Anselm Kiefer is a postwar artist by birth and temperament, and of his generation he may be the most attuned to the unprecedented conditions in Germany in the years immediately following the war. In his essay “Air War and Literature,” the novelist W. G. Sebald writes:
[O]f the 131 towns and cities attacked, some only once and some repeatedly, many were almost entirely flattened, that about 600,000 German civilians fell victim to the air raids, and that three and a half million homes were destroyed, while at the end of the war seven and a half million people were left homeless, and there were 31.1 cubic meters of rubble for every person in Cologne and 42.8 cubic meters for every inhabitant of Dresden—but we do not grasp what it all actually meant.
It is difficult for us to even imagine life in those cities—the mountains of rubble, the stench of decaying corpses, the clouds of flies and the armies of rats, the dazed, half-starved survivors camping out on the ruins. The destruction and trauma brought about by the area bombings of German cities in the last years of the war appear to have given rise to a strange form of amnesia.
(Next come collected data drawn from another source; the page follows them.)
Lemma grep_loop_spec pattern fuel buf f :
  Forall (fun c => c <> 0) (buf ++ data f) -> strchr_nl buf = None -> (length buf < 1023)%nat -> (length (data f) < fuel)%nat ->
  (forall l, l ∈ lines_of (buf ++ data f) -> (length l <= 1023)%nat) ->
  grep_loop read fuel pattern buf f = Some (grep_ref pattern (buf ++ data f)).
Proof.
  revert buf f. induction fuel as [|fuel IH]; intros buf f Hnz Hnl Hb Hf Hlines; [lia|].
  cbn [grep_loop]. set (n := (BUFSZ - length buf - 1)%nat).
  assert (Hn : (n = 1023 - length buf)%nat) by (unfold n, BUFSZ; lia).
  pose proof (reads n f ltac:(lia)) as Hrd. destruct (read n f) as [chunk f'].
  destruct Hrd as (Ed & Hcl & Hend & Hwhy). rewrite Ed in *. destruct chunk as [|c0 ch].
  { cbn [app] in *. rewrite (Hend eq_refl), app_nil_r in *. unfold grep_ref. by rewrite <- (app_nil_r buf), (strchr_none buf []). }
  remember (c0 :: ch) as chunk eqn:Ech. set (b := buf ++ chunk).
  assert (Hpos : (0 < length chunk)%nat) by (rewrite Ech; cbn; lia). clear c0 ch Ech Hend.
  rewrite app_assoc in *. fold b in Hnz, Hlines |- *. apply Forall_app in Hnz as [Hnzb Hnzf].
  destruct (grep_lines (length b) pattern b) as [ws r] eqn:Eg.
  apply grep_lines_spec in Eg as (Hr & (d & Hd) & Hspec & Hin); [|done].
  assert (Hnzr : Forall (fun c => c <> 0) r) by (rewrite Hd in Hnzb; by apply Forall_app in Hnzb as [_ ?]).
  assert (Hlb : (length b <= 1023)%nat) by (unfold b; rewrite length_app; lia).
  assert (Hfd : (length (data f') < fuel)%nat) by (rewrite length_app in Hf; lia).
  rewrite Hspec. destruct (Nat.eqb_spec (length r) (length b)) as [Elen|Elen].
  - assert (r = b) as ->.
    { apply (f_equal length) in Hd as Hdl. rewrite length_app in Hdl. destruct d; [by cbn in Hd|cbn in Hdl; lia]. }
    assert (El : lines_of (data f') = []).
    { destruct Hwhy as [Hfull|[Hnew| ->]]; [| |done].
      - apply (full_buffer b); try done. unfold b. rewrite length_app. lia.
      - exfalso. apply (no_newline b); [done..|]. unfold b. apply elem_of_app. by right. }
    rewrite (IH [] f'); cbn [app]; try done; [|cbn; lia|by rewrite El; intros l ?%elem_of_nil].
    unfold grep_ref. rewrite strchr_none, El by done. done.
  - apply (f_equal length) in Hd as Hdl. rewrite length_app in Hdl.
    rewrite (IH r f'); try done; [by apply Forall_app|lia|]. intros l Hl. by apply Hlines, Hin.
Qed.

(** C39. On an input without NUL bytes whose complete lines fit the buffer
    (1023 bytes with the newline), read so that a short read has seen a
    newline or the end (as from a file or the console), grep terminates,
    and the sequence of its writes is exactly the sequence of the
    newline-terminated lines of the input that match the pattern, in
    order. *)
Theorem grep_correct pattern f :
  Forall (fun c => c <> 0) (data f) -> (forall l, l ∈ lines_of (data f) -> (length l <= 1023)%nat) ->
  grep read (S (length (data f))) pattern f = Some (List.filter (selected pattern) (lines_of (data f))).
Proof. intros H1 H2. unfold grep. rewrite (grep_loop_spec pattern _ [] f); try done; [cbn; lia|lia]. Qed.
End loop.

Definition text0 : list Z := [97; 10; 98; 10; 97; 98; 10; 97].

Lemma grep_correct_witness : grep file_read 9 [94; 97] text0 = Some [[97; 10]; [97; 98; 10]].
Proof.
  refine (eq_trans (grep_correct (fun f => f) file_read file_reads [94; 97] text0 _ _) _).
  - repeat constructor; lia.
  - intros l Hl. vm_compute in Hl. repeat (apply elem_of_cons in Hl as [->|Hl]; [vm_compute; lia|]). by apply elem_of_nil in Hl.
  - vm_compute. reflexivity.
Defined.

(** The last line of a file that does not end in a newline is not looked
    at, nor is a line that arrives in two short reads from a pipe. *)
Theorem grep_drops_unterminated_line :
  grep file_read 9 [97] [97; 97; 97] = Some [] /\
  grep (fun _ f => match f with c :: f => (c, f) | [] => ([], []) end) 9 [97] [[97]; [97; 10]] = Some [[97; 10]].
Proof. by vm_compute. Qed.
Lemma put_cells m cs pos ch : shows_cells m cs -> 0 <= pos < 1060 ->
  shows_cells (font_render (pos mod 53 * 15 + 2) (pos / 53 * 30) ch m) (set_cell cs pos ch).
Proof.
  intros Hs Hpos r c ch' Hr Hc Hch k i Hk Hi.
  assert (Hq : 0 <= pos / 53 < 20 /\ 0 <= pos mod 53 < 53) by (Z.div_mod_to_equations; lia).
  destruct (font_render_pixels 600 Hf (pos mod 53 * 15 + 2) (pos / 53 * 30) ch m) as [Hp _]; [lia..|].
  rewrite Hp by (by apply cell_in_frame). unfold set_cell in Hch. case_decide as Hcell.
  - destruct Hcell as [-> ->]. rewrite decide_True by lia. unfold shown in Hch. case_decide; [|done].
    injection Hch as <-. f_equal; lia.
  - rewrite decide_False by lia. by apply Hs.
Qed.

(** One step: the new state shows the new terminal and memory outside the
    frame is unchanged. *)
Definition put_ok (m : memory) (r : Z * memory) (t : term) : Prop :=
  shows r.2 r.1 t /\ forall a, outside_frame a -> r.2 a = m a.

Lemma scroll_ok m t pos pos' : shows m pos t -> 0 <= pos' <= 1060 ->
  put_ok m (pos', graphic_scroll_up 30 m) (mkterm (scrolled (cells t)) pos').
Proof.
  intros [Hm _ _ Hs] Hp. split; [|by apply (scroll_pixels 600)]. split; cbn [cells cursor fst snd]; [|done|done|by apply scroll_cells].
  apply (scroll_bytes 600); [done..|lia].
Qed.
(** The machine: the process system with the clock, the console, and the
    modifier keys of the keyboard. *)
Record machine (S : Type) : Type := mkmachine {
  mtimed : timed S;
  mcons : console;
  mshift : Z
}.
Arguments mkmachine {S}.
Arguments mtimed {S}.
Arguments mcons {S}.
Arguments mshift {S}.

Definition timed_lens {S} : lens (machine S) (timed S) := Lens mtimed (fun t s => mkmachine t (mcons s) (mshift s)).
Definition cons_lens {S} : lens (machine S) console := Lens mcons (fun x s => mkmachine (mtimed s) x (mshift s)).
Definition set_mshift {S} (v : Z) (s : machine S) : machine S := mkmachine (mtimed s) (mcons s) v.

(** How trap ends: it returns to the interrupted code, or the process is
    off the CPU, for good (exit) or until it is scheduled again (yield). *)
Inductive off_cpu : Type := Exited | Switched.
Inductive trap_end : Type := Iret | Off (o : off_cpu).

(** What waits at the devices: scan codes in the keyboard controller and
    bytes in the serial port. *)
Record pending : Type := mkpending { scan_codes : list Z; received : list Z }.

(** ideintr of memide.c: nothing to do, the disk is memory. *)
Definition ideintr {S} : K (machine S) unit := mret tt.

(** Interrupts that nobody handles in user mode kill the process. *)
Definition in_user (tf : trapframe) : bool := Z.land (tf_cs tf) 3 =? DPL_USER.
Definition in_kernel (tf : trapframe) : bool := Z.land (tf_cs tf) 3 =? 0.

Section trap.
Context {S : Type} `{BlockOps S}.
Variable devsw_read : Z -> option (nat -> Z -> K (fs S) (Z * bytes)).
Variables kend kdata vram_size pvram_addr : Z.
Variable do_syscall : sysname -> K (machine S) (off_cpu + Z).
Variable user_call : Z -> K (machine S) unit.
Variables (g : gpu) (stray : Z -> Z -> Z) (uart : bool).
Variable intr_addr : Z.    (* the word i8254_init allocated *)
Variable dev : pending.

Abbreviation KM := (K (machine S)).
Abbreviation on_timed m := (zoom timed_lens m).
Abbreviation on_proc m := (zoom timed_lens (zoom tps_lens m)).
Local Instance trap_env : ProcEnv (kenv S) := kenv_env devsw_read kend kdata vram_size pvram_addr.

(** The channels the devices' code called wakeup on: their sleepers run. *)
Definition wake_all (chs : list chan) (s : machine S) : machine S :=
  let wake_one ch l := wake (Some ch) <$> l in
  let p := tps (mtimed s) in
  mkmachine (mktimed (set_ptable (foldr wake_one (ptable p) chs) p) (ticks (mtimed s))) (mcons s) (mshift s).

(** Run a component that does not see the process table, and its wakeups. *)
Definition with_wakeups {A} (m : KM A) : KM A := fun s c =>
  match m s (mkctx (held c) [] (mypid c)) with
  | Ret a s' c' => Ret a (wake_all (woken c') s') (mkctx (held c') (woken c) (mypid c'))
  | Panic msg => Panic msg
  | Sleep ch s' c' => Sleep ch (wake_all (woken c') s') (mkctx (held c') (woken c) (mypid c'))
  end.
(* ===== verification/NetProof.v ===== *)
(** * What the network stack sends

    The internet checksum, and the answers to ICMP echo requests and ARP
    requests as bytes. *)

From stdpp Require Import base numbers strings gmap list.
From S2P Require Import Prelude Kmonad Kstring Mmu Kalloc Vm VmUser Net.

Local Open Scope Z_scope.

(** ** The internet checksum *)

(** The one's complement sum of 16-bit words, as a number: the sum modulo
    2^16 - 1, where a sum that is not zero stays different from zero. *)
Definition ones_sum (ws : list Z) : Z :=
  let s := foldr Z.add 0 ws in if s =? 0 then 0 else (s - 1) mod 65535 + 1.

(** The sum that the loops of the code compute. *)
Definition chk_fold (ws : list Z) : Z := foldl chk_add 0 ws.

Definition word16 (w : Z) : Prop := 0 <= w < 65536.

Lemma chk_add_spec a w : 0 <= a <= 65535 -> word16 w ->
  0 <= chk_add a w <= 65535 /\ chk_add a w mod 65535 = (a + w) mod 65535 /\ (chk_add a w = 0 -> a = 0 /\ w = 0).
Proof.
  unfold word16, chk_add. intros Ha Hw. rewrite u32_id by (unfold in_u32; lia). cbn zeta.
  destruct (Z.ltb_spec 65535 (a + w)) as [Hl|Hl]; [|lia]. change (Z.land (a + w) 0xFFFF) with (Z.land (a + w) (Z.ones 16)). rewrite Z.land_ones by done.
  replace ((a + w) mod 2 ^ 16) with (a + w - 65536) by (change (2 ^ 16) with 65536; Z.div_mod_to_equations; lia).
  split_and!; [lia|lia| |lia]. replace (a + w - 65536 + 1) with (a + w + (-1) * 65535) by lia. by rewrite Z.mod_add.
Qed.

Lemma fold_spec ws : Forall word16 ws -> forall a, 0 <= a <= 65535 ->
  0 <= foldl chk_add a ws <= 65535 /\ foldl chk_add a ws mod 65535 = (a + foldr Z.add 0 ws) mod 65535 /\
  (foldl chk_add a ws = 0 -> a = 0 /\ Forall (fun w => w = 0) ws).
Proof.
  induction 1 as [|w ws Hw Hws IH]; intros a Ha; cbn [foldl foldr].
  { rewrite Z.add_0_r. split_and!; try done; lia. }
  destruct (chk_add_spec a w Ha Hw) as (H1 & H2 & H3). destruct (IH (chk_add a w) H1) as (I1 & I2 & I3). split_and!; [lia|lia| |].
  - rewrite I2. rewrite Z.add_mod, H2, <- Z.add_mod by done. f_equal. lia.
  - intros E. destruct (I3 E) as [E1 E2]. destruct (H3 E1) as [-> ->]. by split; [|constructor].
Qed.

Lemma sum_zero ws : Forall word16 ws -> foldr Z.add 0 ws = 0 -> Forall (fun w => w = 0) ws.
Proof.
  induction 1 as [|w ws Hw Hws IH]; cbn [foldr]; [done|]. intros E. assert (0 <= foldr Z.add 0 ws).
  { clear - Hws. unfold word16 in Hws. induction Hws; cbn; lia. }
  unfold word16 in Hw. constructor; [lia|]. apply IH. lia.
Qed.

(** The loops compute the one's complement sum. *)
Lemma chk_fold_ones ws : Forall word16 ws -> chk_fold ws = ones_sum ws.
Proof.
  intros H. destruct (fold_spec ws H 0 ltac:(lia)) as (B1 & B2 & B3). unfold ones_sum. fold (chk_fold ws) in *. rewrite Z.add_0_l in B2.
  assert (Hp : 0 <= foldr Z.add 0 ws) by (clear - H; unfold word16 in H; induction H; cbn; lia).
  cbn zeta. destruct (Z.eqb_spec (foldr Z.add 0 ws) 0) as [E|E].
  - apply (sum_zero ws H) in E. unfold chk_fold. clear - E. induction E as [|w ws -> _ IH]; [done|exact IH].
  - assert (chk_fold ws <> 0).
    { intros Hz. destruct (B3 Hz) as [_ HF]. apply E. clear - HF. induction HF as [|w ws -> _ IH]; [done|]. cbn. lia. }
    revert B2. generalize (foldr Z.add 0 ws) (chk_fold ws) Hp E B1 H0. clear. intros s f. Z.div_mod_to_equations. lia.
Qed.

(** The field a checksum goes to. *)
Definition chk_of (ws : list Z) : Z := u16 (Z.lnot (chk_fold ws)).

Lemma chk_fold_bound ws : Forall word16 ws -> 0 <= chk_fold ws <= 65535.
Proof. intros H. by apply (fold_spec ws H 0). Qed.

Lemma chk_of_eq ws : Forall word16 ws -> chk_of ws = 65535 - chk_fold ws.
Proof.
  intros H. pose proof (chk_fold_bound ws H). unfold chk_of, u16.
  replace (Z.lnot (chk_fold ws)) with (65535 - chk_fold ws + (-1) * 65536) by (unfold Z.lnot; lia).
  rewrite Z.mod_add by done. apply Z.mod_small. lia.
Qed.

Lemma chk_fold_zero ws : Forall (fun w => w = 0) ws -> chk_fold ws = 0.
Proof. unfold chk_fold. induction 1 as [|w ws -> _ IH]; [done|]. exact IH. Qed.

(** A header whose checksum field was zero when the checksum was computed
    verifies: its one's complement sum is all ones. *)
Lemma checksum_verifies l1 l2 : Forall word16 l1 -> Forall word16 l2 ->
  chk_fold (l1 ++ chk_of (l1 ++ 0 :: l2) :: l2) = 65535.
Proof.
  intros H1 H2. assert (H0 : Forall word16 (l1 ++ 0 :: l2)).
  { apply Forall_app. split; [done|]. constructor; [unfold word16; lia|done]. }
  pose proof (chk_fold_bound _ H0) as Hb. rewrite (chk_of_eq _ H0). set (s := chk_fold (l1 ++ 0 :: l2)) in *.
  assert (Hc : Forall word16 (l1 ++ (65535 - s) :: l2)).
  { apply Forall_app. split; [done|]. constructor; [unfold word16; lia|done]. }
  destruct (fold_spec _ Hc 0 ltac:(lia)) as (B1 & B2 & B3). fold (chk_fold (l1 ++ (65535 - s) :: l2)) in *.
  destruct (fold_spec _ H0 0 ltac:(lia)) as (_ & S2 & S3). fold (chk_fold (l1 ++ 0 :: l2)) s in S2, S3.
  assert (Hsum : forall x, foldr Z.add 0 (l1 ++ x :: l2) = foldr Z.add 0 (l1 ++ 0 :: l2) + x).
  { intros x. clear. induction l1 as [|y l1 IH]; cbn; lia. }
  rewrite Hsum in B2. set (T := foldr Z.add 0 (l1 ++ 0 :: l2)) in *.
  assert (Hz : chk_fold (l1 ++ (65535 - s) :: l2) mod 65535 = 0).
  { rewrite B2. replace (0 + (T + (65535 - s))) with (0 + T - s + 1 * 65535) by lia. rewrite Z.mod_add by done.
    rewrite Zminus_mod, <- S2, Z.sub_diag. done. }
  destruct (decide (chk_fold (l1 ++ (65535 - s) :: l2) = 0)) as [E|E]; [|Z.div_mod_to_equations; lia].
  exfalso. destruct (B3 E) as [_ HF]. apply Forall_app in HF as [F1 F2]. apply Forall_cons in F2 as [F2 F3].
  assert (s = 0); [|lia]. apply chk_fold_zero, Forall_app. split; [done|]. by constructor.
Qed.

(** ** A buffer in memory *)

Definition window (m : memory) (a : Z) (n : nat) : bytes := (fun i => m (a + Z.of_nat i)) <$> seq 0 n.

Lemma length_window m a n : length (window m a n) = n.
Proof. unfold window. by rewrite length_fmap, length_seq. Qed.

Lemma lookup_window m a n i : window m a n !! i = if decide (i < n)%nat then Some (m (a + Z.of_nat i)) else None.
Proof.
  unfold window. rewrite list_lookup_fmap. case_decide.
  - by rewrite lookup_seq_lt.
  - by rewrite lookup_seq_ge by lia.
Qed.

(** The big-endian words of a list of bytes. *)
Fixpoint be_words (l : bytes) : list Z :=
  match l with
  | h :: b :: l => (256 * h + b) :: be_words l
  | _ => []
  end.

Definition be_bytes (v : Z) : bytes := [v / 256; v mod 256].

Lemma be_words_app l1 l2 : Nat.Even (length l1) -> be_words (l1 ++ l2) = be_words l1 ++ be_words l2.
Proof.
  remember (length l1) as n eqn:En. revert l1 En. induction (lt_wf n) as [n _ IH]. intros l1 En Hev.
  destruct l1 as [|h [|b l1]]; [done| |].
  - cbn in En. subst. destruct Hev. lia.
  - cbn [app be_words]. f_equal. cbn in En. subst. apply (IH (length l1)); [lia|done|]. destruct Hev as [k Hk]. exists (k - 1)%nat. lia.
Qed.

Lemma be_words_word16 n : forall l, (length l <= n)%nat -> Forall is_byte l -> Forall word16 (be_words l).
Proof.
  induction n as [|n IH]; intros [|h [|b l]] Hl H; cbn in *; try constructor; try lia.
  - apply Forall_cons in H as [Hh H]. apply Forall_cons in H as [Hb H]. unfold is_byte, word16 in *. lia.
  - apply IH; [lia|]. apply Forall_cons in H as [_ H]. by apply Forall_cons in H as [_ H].
Qed.

Section view.
Context (m0 : memory) (a : Z) (N : nat).
Hypothesis Ha : no_wrap a (Z.of_nat N).
Implicit Types (m : memory) (w : bytes).

(** The buffer holds [w], and no other byte of memory has changed. *)
Definition view m w : Prop :=
  window m a N = w /\ byte_memory m /\ (forall x, ~ a <= x < a + Z.of_nat N -> m x = m0 x).

Lemma view_byte m w i : view m w -> (i < N)%nat -> m (a + Z.of_nat i) = nth_byte w i.
Proof. intros (<- & _) Hi. unfold nth_byte. rewrite lookup_window, decide_True by done. done. Qed.

(** Writes into the buffer. *)
Lemma view_write m m' w off bs : view m w -> (off + length bs <= N)%nat -> byte_memory m' ->
  (forall x, m' x = if decide (a + Z.of_nat off <= x < a + Z.of_nat off + Z.of_nat (length bs))
    then nth_byte bs (Z.to_nat (x - (a + Z.of_nat off))) else m x) ->
  view m' (bput off bs w).
Proof.
  intros (Hw & Hb & Ho) Hl Hb' Hm. split_and!; [|done|].
  - apply list_eq. intros i. rewrite lookup_bput by (rewrite <- Hw, length_window; done). rewrite <- Hw, !lookup_window.
    destruct (decide (i < N)%nat) as [Hi|Hi].
    + rewrite Hm. unfold nth_byte. destruct (decide (off <= i < off + length bs)%nat) as [Hr|Hr].
      * rewrite decide_True by lia. replace (Z.to_nat _) with (i - off)%nat by lia.
        destruct (lookup_lt_is_Some_2 bs (i - off)) as [b Hbb]; [lia|]. by rewrite Hbb.
      * rewrite decide_False by lia. done.
    + rewrite decide_False by lia. done.
  - intros x Hx. rewrite Hm, decide_False by lia. by apply Ho.
Qed.

Lemma view_store8 m w off v : view m w -> (off < N)%nat -> view (store8 (u32 (a + Z.of_nat off)) v m) (bput off [u8 v] w).
Proof.
  intros Hv Ho. destruct Ha as (H0 & _ & H1). rewrite u32_id by (unfold in_u32; lia).
  apply (view_write m); [done|cbn; lia|apply byte_memory_store8; apply Hv|]. intros x. unfold store8. cbn [length].
  destruct (Z.eqb_spec x (a + Z.of_nat off)) as [->|]; [|by rewrite decide_False by lia].
  rewrite decide_True by lia. by rewrite Z.sub_diag.
Qed.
Upon returning from exile in 1945 to a town in southwest Germany, for instance, novelist Alfred Döblin wrote that people walked “down the street and past the dreadful ruins, as if nothing had happened, and the town had always looked like that.” The psychologists Alexander and Margarete Mitscherlich published a study of this phenomenon in 1967 and regarded it as a collective “inability to mourn.”
It is this need for mourning and communal melancholy, which according to the Mitscherlichs Germans could not psychologically confront, that forms the deep background of Kiefer’s work. And for Kiefer the only way to approach this is to return to the kind of primordial, mythic history familiar from Wagner’s Der Ring des Nibelungen cycle. “Our stories always begin in the forest,” Kiefer has said, and indeed the forest is crucial to both German history and mythology. It is part of the resonance of the great tree with a sword embedded in it that serves as the central image of Die Walküre, the Ring’s second opera.
In one of the earliest paintings included in Heaven and Earth, Man in the Forest (1971), the artist stands in a loose nightshirt holding a burning branch, surrounded by the narrow trunks of soaring pines. Clearly a dream image, the figure is dwarfed by the trees. He is small, barefoot, and helpless, and yet he has an aggressive air—he seems to be competing with, even threatening, the giants that surround him. Man in the Forest is an ambivalent allegory of the power of the imagination to invent and also to destroy, a reminder that power is always seductive and dangerous.
In Resurrexit (1973), a snake takes on the point of view of the artist, slithering up from the lower edge of the canvas into a road through a forest in late autumn under a fierce cerulean sky. Above is a pyramidal shape that replicates the stairway into the attic studio Kiefer occupied in Hornbach, a village near the Black Forest. In this painting, the studio is depicted as a heavenly realm but the artist himself is a demonic figure. In another painting from 1973, Quaternity, the studio appears again; three fires burn on its intricately rendered wooden floor as a snake enters their orbit. The conflagrations are named Vater (Father), Sohn (Son), and hl. Geist (Holy Spirit) respectively, and above the serpent is the word Satan. For Kiefer, the imagination, the places where it is given freedom, and the materials upon which it works, are at once volatile, conflicted, and demonic. Fire is, after all, a symbol of the spirit, an alchemist’s tool, and a basic element; it is also fire that reduced cities like Hamburg and Dresden to heaps of smoking rubble.